(* ===== verification/RaftHarnessNet.v ===== *)
(** * RaftHarnessNet: who can reach whom, and what a restart brings back

    In every state of the harness the end from one server to another is enabled
    exactly when both are connected, and the ends of crashed instances stay
    disabled.  [start1] never fails on a state the harness can reach, and the
    new instance has what the old one had stored before it was killed, although
    [Kill] writes to the old persister. *)
From stdpp Require Import base gmap strings list_numbers option list.
From Stdlib Require Import ZArith Lia.
From S2P Require Import Prelude Labgob Labrpc RaftTypes Raft RaftNode RaftHarness.
#[local] Open Scope Z_scope.
#[local] Open Scope go_scope.

(** ** The tables of the network *)
Lemma enable_all_spec (names : list string) (yes : bool) (rn : Network NetName) :
  let rn' := enable_all names yes rn in
  ends rn' = ends rn ∧ connections rn' = connections rn ∧ servers rn' = servers rn ∧
  ∀ x, enabled rn' !! inl x = if decide (x ∈ names) then Some yes else enabled rn !! inl x.
Proof.
  unfold enable_all. revert rn. induction names as [|name names IH]; intros rn; [done|]. cbn [foldl].
  destruct (IH (Enable (inl name) yes rn)) as (E1 & E2 & E3 & E4). cbn zeta in *.
  rewrite E1, E2, E3. split; [done|]. split; [done|]. split; [done|]. intros x. rewrite E4. cbn.
  destruct (decide (x = name)) as [->|Hne].
  - rewrite lookup_insert_eq, (decide_True (P := name ∈ name :: names)) by (by left). by case_decide.
  - rewrite lookup_insert_ne by congruence.
    destruct (decide (x ∈ names)); [rewrite decide_True by (by right)|rewrite decide_False by set_solver]; done.
Qed.

(** Enabling or disabling ends of [i], in two loops. *)
Lemma enable_twice (outs ins : list string) (yes : bool) (rn : Network NetName) :
  let rn' := enable_all ins yes (enable_all outs yes rn) in
  ends rn' = ends rn ∧ connections rn' = connections rn ∧ servers rn' = servers rn ∧
  ∀ x, enabled rn' !! inl x = if decide (x ∈ outs ∨ x ∈ ins) then Some yes else enabled rn !! inl x.
Proof.
  destruct (enable_all_spec ins yes (enable_all outs yes rn)) as (E1 & E2 & E3 & E4).
  destruct (enable_all_spec outs yes rn) as (F1 & F2 & F3 & F4). cbn zeta in *.
  rewrite E1, E2, E3, F1, F2, F3. split; [done|]. split; [done|]. split; [done|]. intros x. rewrite E4, F4.
  repeat case_decide; tauto || done.
Qed.
(* ===== verification/RaftHarnessChecks.v ===== *)
(** * RaftHarnessChecks: the check for one leader never fails the test

    [checkOneLeader] asks the connected servers one after the other, while the
    cluster goes on.  Two servers that say they lead one term would end the
    test; this does not happen in the runs of [RaftElection], and the server it
    returns led the highest term any of them led. *)
From stdpp Require Import base gmap fin_sets strings list_numbers option list.
From Stdlib Require Import ZArith Lia.
From S2P Require Import Prelude Labgob Labrpc RaftTypes Raft RaftNode RaftCluster RaftElection RaftGhost RaftAgreement RaftHarness.
#[local] Open Scope Z_scope.

Section RaftHarnessChecks.
Context {C : Type} `{GobLaws (PersistentState C)}.
Notation Raft := (Raft C).
Notation World := (@World C).
Notation Samples := (list (nat * (Z * bool))).
Implicit Types (rf : Raft) (w : World) (ss : Samples) (i p q : nat) (t : Z) (b : Ballots) (leaders : gmap Z (list nat)).

(** Servers are asked for their state while the cluster runs. *)
Inductive asked : Ballots → World → Samples → Ballots → World → Prop :=
  | asked_nil b w : asked b w [] b w
  | asked_event b w e w' ss b' w'' :
      exec w e = Some w' → ¬ revotes b w' → asked (record_votes w' b) w' ss b' w'' → asked b w ss b' w''
  | asked_read b w p rf ss b' w' :
      nodes w !! p = Some rf → asked b w ss b' w' → asked b w ((p, GetState rf) :: ss) b' w'.

(** ** Terms never go back *)

Lemma reach_terms n b w p rf : reach n b w → nodes w !! p = Some rf → 0 <= CurrentTerm rf.
Proof.
  intros Hr. revert p rf. induction Hr as [w Hb|b w e w' Hr IH Hx Hone]; intros p rf' Hp.
  - apply boot_nodes in Hb as (_ & _ & _ & Hn). destruct (Hn _ _ Hp) as [gs Hm]. cbn in Hm. by injection Hm as <- _.
  - destruct (exec_nodes _ _ _ _ _ Hx Hp) as (rf & Hp0 & Hcase). pose proof (IH _ _ Hp0) as H0t.
    destruct Hcase as [->|[(op & Ho & _)|(now & gs & Hm & _)]]; [done|destruct (exec_op_term _ _ _ Ho); lia|].
    apply reach_inv in Hr as Hinv. destruct (inv_node _ _ _ Hinv _ _ Hp0) as (_ & _ & [Hst _] & _).
    destruct (Make_stored (peers rf) (me rf) _ now _ Hst) as (r & Hm' & Hps & _). rewrite Hm' in Hm. injection Hm as -> _.
    unfold persistentState in Hps. injection Hps as -> _ _ _ _. done.
Qed.

(** ** Leaders of a term, at any time *)

Definition led n b p t : Prop := ∃ Q, quorum n Q ∧ ∀ q, q ∈ Q → b !! (q, t) = Some (Z.of_nat p).

Lemma led_unique n b p q t : led n b p t → led n b q t → p = q.
Proof.
  intros (Q1 & HQ1 & H1) (Q2 & HQ2 & H2). destruct (quorums_meet _ _ _ HQ1 HQ2) as (r & Hr1 & Hr2).
  specialize (H1 r Hr1). specialize (H2 r Hr2). rewrite H1 in H2. injection H2. lia.
Qed.

Lemma led_mono n b b' p t : b ⊆ b' → led n b p t → led n b' p t.
Proof. intros Hb (Q & HQ & Hq). exists Q. split; [done|]. intros q Hin. by eapply lookup_weaken, Hb; apply Hq. Qed.

Lemma asked_led n b w ss b' w' :
  reach n b w → asked b w ss b' w' →
  b ⊆ b' ∧ ∀ p t, (p, (t, true)) ∈ ss → led n b' p t ∧ 0 <= t.
Proof.
  intros Hr Ha. induction Ha as [b w|b w e w' ss b' w'' Hx Hone _ IH|b w p rf ss b' w' Hp _ IH].
  - split; [done|]. intros p t Hin. by apply elem_of_nil in Hin.
  - destruct (record_grown _ _ Hone) as [Hb1 _].
    destruct IH as [Hb' Hss]; [by eapply reach_exec|]. split; [by etrans|done].
  - destruct (IH Hr) as [Hb' Hss]. split; [done|].
    intros q t [Heq|Hin]%elem_of_cons; [|by apply Hss]. unfold GetState in Heq. injection Heq as -> -> Hl.
    symmetry in Hl. apply bool_decide_eq_true in Hl. split; [|by eapply reach_terms].
    eapply led_mono; [exact Hb'|]. eapply leader_quorum; [by eapply reach_inv|done|done].
Qed.

(** ** The map of leaders *)

(** Who said it leads term [t], in order. *)
Definition said ss t : list nat :=
  omap (λ s, let '(i, (term, leader)) := s in if decide (leader = true ∧ term = t) then Some i else None) ss.

Lemma elem_of_said ss t i : i ∈ said ss t ↔ (i, (t, true)) ∈ ss.
Proof.
  unfold said. rewrite list_elem_of_omap. split.
  - intros ([j [term leader]] & Hin & Hx). case_decide as Hd; [|done]. injection Hx as ->. destruct Hd as [-> ->]. done.
  - intros Hin. exists (i, (t, true)). split; [done|]. by rewrite decide_True.
Qed.

Lemma leaders_of_snoc ss i t leader :
  leaders_of (ss ++ [(i, (t, leader))]) =
  if leader : bool then <[t := default [] (leaders_of ss !! t) ++ [i]]> (leaders_of ss) else leaders_of ss.
Proof. unfold leaders_of. by rewrite foldl_app. Qed.

Lemma leaders_of_said ss t :
  default [] (leaders_of ss !! t) = said ss t ∧ (is_Some (leaders_of ss !! t) ↔ said ss t ≠ []).
Proof.
  induction ss as [|[i [term leader]] ss IH] using rev_ind; [split; [done|]; split; [by intros [? ?]|done]|].
  destruct IH as [IH1 IH2]. unfold said in *. rewrite leaders_of_snoc, omap_app. cbn [omap list_omap].
  destruct leader; cbn; [|rewrite decide_False by (by intros [? _]); by rewrite app_nil_r].
  destruct (decide (term = t)) as [->|Hne].
  - rewrite lookup_insert_eq, decide_True, IH1 by done. cbn. split; [done|]. split; [|by eexists].
    intros _ Hnil. by apply app_eq_nil in Hnil as [_ ?].
  - rewrite lookup_insert_ne, decide_False, app_nil_r by (done || naive_solver). done.
Qed.

(** ** One iteration *)
Lemma last_term_fold leaders order t0 :
  (∀ t, t ∈ order → (length (default [] (leaders !! t)) ≤ 1)%nat) →
  ∃ last, last_term_with_leader leaders order t0 = Ok last ∧
    (last = t0 ∨ last ∈ order) ∧ t0 <= last ∧ ∀ t, t ∈ order → t <= last.
Proof.
  revert t0. induction order as [|t order IH]; intros t0 Hl.
  { exists t0. split; [done|]. split; [by left|]. split; [lia|]. intros t Ht. by apply elem_of_nil in Ht. }
  cbn [last_term_with_leader].
  rewrite decide_False by (pose proof (Hl t ltac:(by left)); unfold len; lia).
  destruct (IH (if decide (t > t0) then t else t0)) as (last & Hf & Hin & Hle & Hmax).
  { intros t' Ht'. apply Hl. by right. }
  exists last. split; [exact Hf|]. case_decide.
  - split; [right; destruct Hin as [->|?]; [by left|by right]|]. split; [lia|].
    intros t' [->|?]%elem_of_cons; [lia|auto].
  - split; [destruct Hin; [by left|right; by right]|]. split; [lia|].
    intros t' [->|?]%elem_of_cons; [lia|auto].
Qed.

(** One iteration of [checkOneLeader] never fails the test, whatever happens
    between the questions and in whatever order the terms are looked at.  It
    gives a server that led the highest term any of them led, and nobody else
    asked said it led that term; it gives none if nobody said it leads. *)
Theorem checkOneLeader_passes n b w ss b' w' order :
  reach n b w → asked b w ss b' w' → NoDup ss.*1 → (∀ t, t ∈ order ↔ is_Some (leaders_of ss !! t)) →
  ∃ r, one_leader order (leaders_of ss) = Ok r ∧
    match r with
    | Some i => ∃ t, (i, (t, true)) ∈ ss ∧ ∀ j t', (j, (t', true)) ∈ ss → t' <= t ∧ (t' = t → j = i)
    | None => ∀ j t', (j, (t', true)) ∉ ss
    end.
Proof.
  intros Hr Ha Hnd Hord. destruct (asked_led _ _ _ _ _ _ Hr Ha) as [_ Hled].
  assert (∀ t i j, i ∈ said ss t → j ∈ said ss t → i = j) as Huniq.
  { intros t i j Hi%elem_of_said Hj%elem_of_said. eapply led_unique; by apply Hled. }
  assert (∀ t, NoDup (said ss t)) as Hnds.
  { intros t. clear -Hnd. induction ss as [|[i [term leader]] ss IH]; [constructor|].
    cbn in Hnd. apply NoDup_cons in Hnd as [Hn Hnd]. unfold said in *. cbn. case_decide; [|by apply IH].
    apply NoDup_cons. split; [|by apply IH]. intros Hin%elem_of_said. apply Hn.
    apply list_elem_of_fmap. by exists (i, (t, true)). }
  destruct (last_term_fold (leaders_of ss) order (-1)) as (last & Hf & Hin & _ & Hmax).
  { intros t _. rewrite (proj1 (leaders_of_said ss t)). specialize (Hnds t). specialize (Huniq t).
    destruct (said ss t) as [|i [|j l]]; cbn; [lia|lia|]. exfalso.
    apply NoDup_cons in Hnds as [Hn _]. apply Hn. rewrite (Huniq i j); [by left|by left|right; by left]. }
  unfold one_leader. rewrite Hf. cbn [mbind result_bind]. case_decide as He.
  - exists None. split; [done|]. intros j t Hj. destruct (leaders_of_said ss t) as [_ Hs].
    destruct (proj2 Hs) as [x Hx]; [|by rewrite He, lookup_empty in Hx].
    apply elem_of_said in Hj. by destruct (said ss t); [apply elem_of_nil in Hj|].
  - apply map_choose in He as (t & ls & Ht). assert (t ∈ order) as Hto by (apply Hord; by eexists).
    assert (0 <= t) as H0t.
    { destruct (leaders_of_said ss t) as [_ Hs]. destruct (said ss t) as [|i l] eqn:Es; [by destruct (proj1 Hs (ex_intro _ _ Ht))|].
      apply (Hled i). apply elem_of_said. rewrite Es. by left. }
    assert (last ∈ order) as Hlo by (destruct Hin as [->|?]; [specialize (Hmax t Hto); lia|done]).
    destruct (leaders_of_said ss last) as [-> Hs]. apply Hord, Hs in Hlo.
    destruct (said ss last) as [|i l] eqn:Es; [done|]. exists (Some i). split; [done|].
    exists last. split; [apply elem_of_said; rewrite Es; by left|]. intros j t' Hj. split.
    + apply Hmax, Hord. apply leaders_of_said. apply elem_of_said in Hj. by destruct (said ss t'); [apply elem_of_nil in Hj|].
    + intros ->. apply elem_of_said in Hj. apply (Huniq last); [done|]. rewrite Es. by left.
Qed.

(** ** Agreements *)
Section Agreement.
Context `{EqDecision C} (sprint : option C → string).
Implicit Types (cfg : config C) (cmd : option C) (index : Z).

(** What server [i] committed for an index. *)
Definition committed cfg i index : option (option C) := log ← logs cfg !! i; log !! index.

Lemma nCommitted_loop_Ok index i k (count count' : Z) cmd cmd' cfg :
  nCommitted_loop sprint index i k count cmd cfg = Ok (count', cmd') → 0 <= count →
  ∃ hs, count' = count + len hs ∧ NoDup hs ∧ (∀ j, j ∈ hs → (i ≤ j)%nat ∧ committed cfg j index = Some cmd') ∧
    (0 < count → cmd' = cmd).
Proof.
  revert i count cmd. induction k as [|k IH]; intros i count cmd Hn Hc; cbn [nCommitted_loop] in Hn.
  { injection Hn as <- <-. exists []. split; [unfold len; cbn; lia|]. split; [constructor|].
    split; [|done]. intros j Hj. by apply elem_of_nil in Hj. }
  apply bind_Ok in Hn as (err & _ & Hn). case_decide; [done|].
  apply bind_Ok in Hn as (log & Hlog%or_panic_Ok & Hn). destruct (log !! index) as [v|] eqn:Hv.
  - case_decide as Hd; [done|]. destruct (IH _ _ _ Hn) as (hs & -> & Hnd & Hhs & Hcmd); [lia|].
    assert (cmd' = v) as -> by (apply Hcmd; lia). exists (i :: hs). rewrite len_cons.
    split; [lia|]. split; [|split].
    + apply NoDup_cons. split; [|done]. intros Hin. apply Hhs in Hin as [? _]. lia.
    + intros j [->|Hj]%elem_of_cons; [split; [lia|]; unfold committed; by rewrite Hlog|].
      destruct (Hhs _ Hj). split; [lia|done].
    + intros Hpos. destruct (decide (cmd = v)) as [|Hne]; [done|]. destruct Hd. split; [lia|done].
  - destruct (IH _ _ _ Hn Hc) as (hs & -> & Hnd & Hhs & Hcmd). exists hs. split; [done|]. split; [done|].
    split; [|done]. intros j Hj. destruct (Hhs _ Hj). split; [lia|done].
Qed.

Lemma one_scan_answer fuel n starts answer index starts' :
  one_scan fuel n starts answer = (index, starts') → index ≠ -1 → ∃ i, answer i = Some (index, true).
Proof.
  revert starts. induction fuel as [|fuel IH]; intros starts Hs Hi; cbn [one_scan] in Hs; [congruence|].
  destruct (answer (S starts mod n)%nat) as [[index1 []]|] eqn:Ha; [|by eapply IH|by eapply IH].
  injection Hs as <- <-. by eexists.
Qed.

Lemma one_polls_true cmd index (expectedServers : Z) polls :
  one_polls sprint cmd index expectedServers polls = Ok true →
  ∃ cfg nd, cfg ∈ polls ∧ nCommitted sprint index cfg = Ok (nd, cmd) ∧ 0 < nd ∧ expectedServers <= nd.
Proof.
  induction polls as [|cfg polls IH]; cbn [one_polls]; [done|]. intros ([nd cmd1] & Hn & Hp)%bind_Ok.
  case_decide as Hd.
  - destruct Hd as [[? ?] ->]. exists cfg, nd. split; [by left|]. split; [done|lia].
  - destruct (IH Hp) as (cfg' & nd' & Hin & ?). exists cfg', nd'. split; [by right|done].
Qed.

(** [one] returns an index only if a server accepted the command for it, as the
    leader, and later as many servers as expected, and at least one, had
    committed the command there. *)
Theorem one_agreement cmd (expectedServers : Z) retry n starts rounds finished index :
  one sprint cmd expectedServers retry n starts rounds finished = Ok index → index ≠ -1 →
  ∃ answer polls i cfg hs, (answer, polls) ∈ rounds ∧ answer i = Some (index, true) ∧ cfg ∈ polls ∧
    NoDup hs ∧ hs ≠ [] ∧ expectedServers <= len hs ∧ ∀ j, j ∈ hs → committed cfg j index = Some cmd.
Proof.
  revert starts. induction rounds as [|[answer polls] rounds IH]; intros starts Ho Hi; cbn [one] in Ho.
  { destruct finished; [|done]. congruence. }
  assert (∀ starts', one sprint cmd expectedServers retry n starts' rounds finished = Ok index →
    ∃ answer0 polls0 i cfg hs, (answer0, polls0) ∈ (answer, polls) :: rounds ∧ answer0 i = Some (index, true) ∧ cfg ∈ polls0 ∧
    NoDup hs ∧ hs ≠ [] ∧ expectedServers <= len hs ∧ ∀ j, j ∈ hs → committed cfg j index = Some cmd) as Hrest.
  { intros starts' Ho'. destruct (IH _ Ho' Hi) as (a & ps & i & cfg & hs & Hin & ?).
    exists a, ps, i, cfg, hs. split; [by right|done]. }
  destruct (one_scan n n starts answer) as [index1 starts1] eqn:Hs.
  case_decide as Hne; [|by eapply Hrest]. apply bind_Ok in Ho as (agreed & Hp & Ho).
  destruct agreed; [|destruct retry; [by eapply Hrest|done]]. injection Ho as ->.
  destruct (one_scan_answer _ _ _ _ _ _ Hs Hne) as [i Ha].
  destruct (one_polls_true _ _ _ _ Hp) as (cfg & nd & Hin & Hn & Hpos & Hle).
  destruct (nCommitted_loop_Ok _ _ _ _ _ _ _ _ Hn ltac:(lia)) as (hs & -> & Hnd & Hhs & _).
  exists answer, polls, i, cfg, hs. split; [by left|]. split; [done|]. split; [done|]. split; [done|].
  split; [by intros ->; cbn in Hpos; unfold len in Hpos; cbn in Hpos; lia|]. split; [lia|].
  intros j Hj. by apply Hhs.
Qed.
End Agreement.
End RaftHarnessChecks.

**REQUIRED ACTION**:
Wherever a line in the entries above holds "Theorem", copy that line.

**RESPONSE TO THE TASK**:
Theorem checkOneLeader_passes n b w ss b' w' order :
Theorem one_agreement cmd (expectedServers : Z) retry n starts rounds finished index :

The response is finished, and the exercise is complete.